Indonesia adalah Negara yang memiliki
penduduk terbanyak keempat di dunia dan penduduknya mayoritas adalah beragama
muslim, pendidikan Islam memiliki peranan yang sangat signifikan di Negara
kesatuan republik Indonesia ini dalam pengembangan sumber daya manusia dan
pembangunan karakter, sehingga masyarakat yang tercipta merupakan sebuah
cerminan masyarakat islami. Dengan demikian Islam benar-benar menjadi rahmatan lil’alamin,
rahmat bagi seluruh alam semesta ini.
Namun pada faktanya hingga saat ini
pendidikan Islam masih saja mengalami berbagai permasalahan yang begitu
kompleks, dari permasalahan secara konseptual–teoritis, hingga persoalan
operasional-praktis.
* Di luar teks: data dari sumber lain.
Lemma max_list_spec l m :
  max_list l = Some m -> In m l /\ forall y, In y l -> y <= m.
Proof.
  destruct l as [|x t]; simpl; [discriminate|].
  intros [= <-]. split; [apply fold_Qmax_In | apply fold_Qmax_ge].
Qed.

Lemma min_list_None l : min_list l = None <-> l = [].
Proof. destruct l; simpl; split; congruence. Qed.

Lemma max_list_None l : max_list l = None <-> l = [].
Proof. destruct l; simpl; split; congruence. Qed.

Lemma filter_nil_iff {A} (f : A -> bool) l :
  filter f l = [] <-> forall x, In x l -> f x = false.
Proof.
  induction l as [|a l IH]; simpl.
  - split; [intros _ x [] | reflexivity].
  - destruct (f a) eqn:E.
    + split; [discriminate | intro H; specialize (H a (or_introl eq_refl)); congruence].
    + rewrite IH. split.
      * intros H x [<-|Hx]; auto.
      * intros H x Hx. apply H. auto.
Qed.

Lemma positive_nil_iff (M : csr) :
  positive (data_of M) = [] <-> forall e, In e M -> ~ 0 < wt e.
Proof.
  unfold positive. rewrite filter_nil_iff. unfold data_of. split.
  - intros H e He Hpos. apply Qltb_lt in Hpos.
    rewrite (H (wt e)) in Hpos; [discriminate | apply in_map; exact He].
  - intros H w Hw. apply in_map_iff in Hw as (e & <- & He).
    destruct (Qltb 0 (wt e)) eqn:E; [|reflexivity].
    apply Qltb_lt in E. destruct (H e He E).
Qed.

(** ** The error monad *)

Lemma mapM_Ok {A B} (f : A -> result B) l : forall bs,
  mapM f l = Ok bs ->
  length bs = length l /\
  forall i a, nth_error l i = Some a ->
              exists b, nth_error bs i = Some b /\ f a = Ok b.
Proof.
  induction l as [|a l IH]; simpl; intros bs H.
  - injection H as <-. split; [reflexivity|]. intros [|i] x Hx; discriminate.
  - destruct (f a) as [b|e] eqn:Ea; simpl in H; [|discriminate].
    destruct (mapM f l) as [bs'|e] eqn:Em; simpl in H; [|discriminate].
    injection H as <-. destruct (IH bs' eq_refl) as [Hlen Hnth].
    split; [simpl; congruence|].
    intros [|i] x Hx; simpl in *.
    + injection Hx as <-. eauto.
    + apply Hnth. exact Hx.
Qed.

Lemma persist_raw_at M N p i :
  persist_raw M N = Ok p -> (i < N)%nat ->
  exists x, nth_error p i = Some x /\ persist_at M i = Ok x.
Proof.
  intros H Hi. apply mapM_Ok in H as [_ H].
  apply (H i i). rewrite nth_error_nth' with (d := 0%nat).
  - rewrite seq_nth; [reflexivity | exact Hi].
  - rewrite length_seq. exact Hi.
Qed.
Tidak terselesaikannya persoalan ini menjadikan
pendidikan islam tertinggal dengan lembaga pendidikan formal, baik jika dilihat secara kuantitatif maupun kualitatifnya, pendidikan islam di
Indonesia memiliki kesan sebagai pendidikan “kelas dua”. Jadi tidak heran
jika kemudian banyak dari generasi muslim yang justru menempuh pendidikan di
lembaga pendidikan non Islam.
Ada banyak hal yang menyebutkan bahwa
ketertinggalan pendidikan islam disebabkan oleh terjadinya penyempitan terhadap
pemahaman pendidikan Islam yang hanya berkisar pada aspek kehidupan ukhrawi yang
terpisah dengan kehidupan duniawi, atau aspek kehidupan rohani yang tentunya
terpisah dengan kehidupan jasmani. Jika kita lihat fakta dan kondisi pendidikan
di Indonesia pada saat ini, kita bisa melihat berbagai fenomena dan
fakta kasus yang menyoroti kualitas sumber daya manusia di Indonesia yang
masih tergolong rendah dan tidak mempunyai kemampuan atau skill yang mumpuni.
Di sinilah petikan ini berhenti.